The content, structural and technical flexibility of the AL!SE framework enables the flexible development of semantic application solutions – each adapted to the content and/or systemic requirements of the specific objective.
This variable applicability is supported by the relational logic inherent in the model: the possibility of meaningfully linking data, structures and systems. This functional principle – namely to combine smaller units according to defined laws to form larger meaningful units – is reflected in the structure of the AL!SE framework itself.
The modular structure
To put it simply: The AL!SE framework works according to the modular principle. This means that it consists of individual parts that run independently of each other and each take on individual, separate functions. Depending on the specific goal, these individual parts can be put together to form a functional whole: The result is an application that is precisely tailored to the requirements. In this context, programming takes place as an act of composition, so to speak.
From a technical point of view, the individual parts are micro-services that are related to one another via interfaces. The API management ensures that the separate services (which may well consist of different programming languages) can communicate with each other smoothly. The advantage of this is obvious: Such a model acts much more flexibly and can also be implemented much faster – since the individual services only have to be put together; the desired application does not have to be set up from scratch. In addition, the application “composed” in this way can be further developed just as easily, since the individual parts can be scaled and/or expanded separately from one another.

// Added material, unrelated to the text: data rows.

(** * Tagmetry: third-party notices generator and drift checker

    A shallow embedding of [scripts/generate_third_party_notices.py] and
    [scripts/check_third_party_notices.py], and the properties of the
    notice pipeline proved over it.

    Conventions of the embedding.
    - A Python [str] is a [string]; a character stands for a code point
      below 256, which is the range on which [str.lower], [str.strip] and
      the regular expression of [safe_file_name] are modelled.
    - A [dict] with string keys is a [gmap string string]; a [set] of
      pairs is a [gset (string * string)].
    - Code that can raise returns a [result]; the functions of the
      standard library that touch the outside world (the XML parser, the
      network, the file system, child processes) are fields of an
      environment record, which gives what a call returns or the
      exception it raises.
    - Python iterates a [set] in the order of its hash table, and the
      hashes of strings are salted per process, so that order is not a
      function of the contents of the set: it is a parameter [set_iter] of
      a run, constrained to enumerate the set. *)

From Stdlib Require Import Ascii NArith ZArith Sorting.Sorted.
From stdpp Require Import base option list strings gmap sorting.

Set Warnings "-register-all,-clear-no-such-hyp".
Local Open Scope N_scope.

(** ** Python strings *)

Module Py.

Definition ord (c : ascii) : N := N_of_ascii c.

(** [str.isspace] on one character: the ASCII white space of
    [_Py_ascii_whitespace] and the two Latin-1 spaces U+0085, U+00A0. *)
Definition isspace (c : ascii) : bool :=
  let n := ord c in
  ((9 <=? n) && (n <=? 13)) || ((28 <=? n) && (n <=? 32))
  || (n =? 133) || (n =? 160).

Fixpoint lstrip (s : string) : string :=
  match s with
  | EmptyString => EmptyString
  | String c r => if isspace c then lstrip r else s
  end.

Fixpoint rstrip (s : string) : string :=
  match s with
  | EmptyString => EmptyString
  | String c r =>
      match rstrip r with
      | EmptyString => if isspace c then EmptyString else String c EmptyString
      | r' => String c r'
      end
  end.

Definition strip (s : string) : string := rstrip (lstrip s).

(** [str.lower] on one character: A-Z and the upper-case letters of
    Latin-1 (U+00C0..U+00DE without the multiplication sign U+00D7). *)
Definition lower_char (c : ascii) : ascii :=
  let n := ord c in
  if ((65 <=? n) && (n <=? 90)) || ((192 <=? n) && (n <=? 214))
     || ((216 <=? n) && (n <=? 222))
  then ascii_of_N (n + 32) else c.

Fixpoint lower (s : string) : string :=
  match s with
  | EmptyString => EmptyString
  | String c r => String (lower_char c) (lower r)
  end.

(** Truth value of a string: [bool(s)]. *)
Definition truthy (s : string) : bool :=
  match s with EmptyString => false | String _ _ => true end.

(** [a or b] on strings. *)
Definition or_ (a b : string) : string := if truthy a then a else b.

(** Truth value of [d.get(k)], which is [None] or a string. *)
Definition truthy_opt (o : option string) : bool :=
  match o with Some s => truthy s | None => false end.

(** [o is not None]; also the truth value of an optional path. *)
Definition is_not_None {A} (o : option A) : bool :=
  match o with Some _ => true | None => false end.

(** [sep.join(l)]. *)
Fixpoint join (sep : string) (l : list string) : string :=
  match l with
  | [] => EmptyString
  | [x] => x
  | x :: r => x +:+ sep +:+ join sep r
  end.

Fixpoint drop (n : nat) (s : string) : string :=
  match n, s with
  | O, _ => s
  | S _, EmptyString => EmptyString
  | S m, String _ r => drop m r
  end.

(** [s[-k:]]: the last [k] characters, the whole string when it is
    shorter. *)
Definition slice_from_end (k : nat) (s : string) : string :=
  drop (String.length s - k) s.

(** [s.endswith(suffix)]. *)
Definition endswith (s suffix : string) : bool :=
  String.eqb (slice_from_end (String.length suffix) s) suffix
  && (String.length suffix <=? String.length s)%nat.

(** Comparison of strings is by code point, of tuples lexicographic:
    [a < b] on 2-tuples and 3-tuples of strings. *)
Definition str_ltb (a b : string) : bool := String.ltb a b.

Definition tuple2_ltb (a b : string * string) : bool :=
  match String.compare a.1 b.1 with
  | Lt => true
  | Eq => str_ltb a.2 b.2
  | Gt => false
  end.

Definition tuple3_ltb (a b : string * string * string) : bool :=
  match String.compare a.1.1 b.1.1 with
  | Lt => true
  | Eq => tuple2_ltb (a.1.2, a.2) (b.1.2, b.2)
  | Gt => false
  end.

(** [sorted(l, key=key)]. Python's sort is stable and compares keys with
    [<] only; a stable sort has one possible result, here computed by
    insertion from the right: an element goes before the first element
    of the sorted rest whose key is not smaller. *)
Section Sorted.
Context {A K : Type} (key : A -> K) (ltb : K -> K -> bool).

Fixpoint insert (x : A) (l : list A) : list A :=
  match l with
  | [] => [x]
  | y :: r => if ltb (key y) (key x) then y :: insert x r else x :: l
  end.

Fixpoint sorted (l : list A) : list A :=
  match l with
  | [] => []
  | x :: r => insert x (sorted r)
  end.
End Sorted.

(** Exceptions, and results of code that may raise.  [OSError] stands
    for an [OSError] of any other subclass ([FileNotFoundError],
    [PermissionError], [FileExistsError], a refused file name, ...). *)
Inductive exn : Set :=
| ParseError
| NotADirectoryError
| IsADirectoryError
| OSError.

Inductive result (A : Type) : Type :=
| Ok (a : A)
| Raise (e : exn).
Global Arguments Ok {A} a.
Global Arguments Raise {A} e.

Definition bind {A B} (m : result A) (k : A -> result B) : result B :=
  match m with Ok a => k a | Raise e => Raise e end.

(** [for x in l: body], where the body may raise. *)
Fixpoint for_each {A S} (body : S -> A -> result S) (l : list A) (s : S)
  : result S :=
  match l with
  | [] => Ok s
  | x :: r => bind (body s x) (for_each body r)
  end.

(** [[f(x) for x in l]], where [f] may raise. *)
Fixpoint map_result {A B} (f : A -> result B) (l : list A)
  : result (list B) :=
  match l with
  | [] => Ok []
  | x :: r =>
      bind (f x) (fun y => bind (map_result f r) (fun ys => Ok (y :: ys)))
  end.

End Py.

Notation "'let*' x ':=' m 'in' k" := (Py.bind m (fun x => k))
  (at level 10, x pattern, m at level 100, k at level 200).

(** ** xml.etree.ElementTree *)

Module ET.

(** An element: tag, attribute dictionary, text (or [None]) and
    children in document order. *)
Inductive Element : Type :=
| Elem (tag : string) (attrib : gmap string string)
       (text : option string) (children : list Element).

Definition tag (e : Element) : string :=
  match e with Elem t _ _ _ => t end.
Definition attrib (e : Element) : gmap string string :=
  match e with Elem _ a _ _ => a end.
Definition text (e : Element) : option string :=
  match e with Elem _ _ t _ => t end.
Definition children (e : Element) : list Element :=
  match e with Elem _ _ _ c => c end.

(** [e.iter()]: the element, then its descendants, in document order. *)
Fixpoint iter (e : Element) : list Element :=
  match e with
  | Elem _ _ _ cs => e :: flat_map iter cs
  end.

(** The elements of [e.iter()] other than [e] itself. *)
Definition descendants (e : Element) : list Element :=
  flat_map iter (children e).

(** The paths the scripts use, as ElementPath tokenizes them: a tag
    test is a plain tag ["name"] or a tag in any or no namespace
    ["{*}name"]; a step is [.], a child step [/tag] or a descendant
    step [//tag]. *)
Inductive tagsel : Set :=
| Tag (name : string)
| AnyNs (name : string).

Inductive step : Set :=
| Self
| Child (t : tagsel)
| Descendant (t : tagsel).

Definition select_tag (t : tagsel) (e : Element) : bool :=
  match t with
  | Tag name => String.eqb (tag e) name
  | AnyNs name =>
      String.eqb (tag e) name
      || String.eqb
           (Py.slice_from_end (String.length ("}" +:+ name)) (tag e))
           ("}" +:+ name)
  end.

Definition select (s : step) (result : list Element) : list Element :=
  match s with
  | Self => result
  | Child t => List.filter (select_tag t) (flat_map children result)
  | Descendant t => List.filter (select_tag t) (flat_map descendants result)
  end.

Definition iterfind (e : Element) (path : list step) : list Element :=
  fold_left (fun result s => select s result) path [e].

Definition findall := iterfind.

Definition find (e : Element) (path : list step) : option Element :=
  head (iterfind e path).

Definition findtext (e : Element) (path : list step) : option string :=
  match find e path with
  | Some n => Some (default "" (text n))
  | None => None
  end.

End ET.

(** ** scripts/generate_third_party_notices.py *)

Module Generate.
Import Py ET.

Definition nl : string := String "010"%char EmptyString.

Definition LICENSE_FILE_CANDIDATES : list string :=
  [ "LICENSE";
    "LICENSE.txt";
    "LICENSE.md";
    "COPYING";
    "COPYING.txt";
    "NOTICE";
    "NOTICE.txt" ].

Record Component : Type := {
  name : string;
  version : string;
  source : string;
  license_name : string;
  license_url : string;
  homepage : string;
  notes : string
}.

(** The dictionary [fetch_nuspec_metadata] returns: its four keys. *)
Record Meta : Type := {
  meta_license_name : string;
  meta_license_url : string;
  meta_homepage : string;
  meta_notes : string
}.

In summary, this means that semantic data models overcome boundaries through functional links in a variety of ways: informative, communicative and systemic. In this capacity, they support efficient information management at every data level and can also be precisely tailored to the specific requirements of the data due to their flexible, modular structure be adapted to practical use. You can find concrete examples of this in our use cases .
Semantics: individual solutions for individual goals.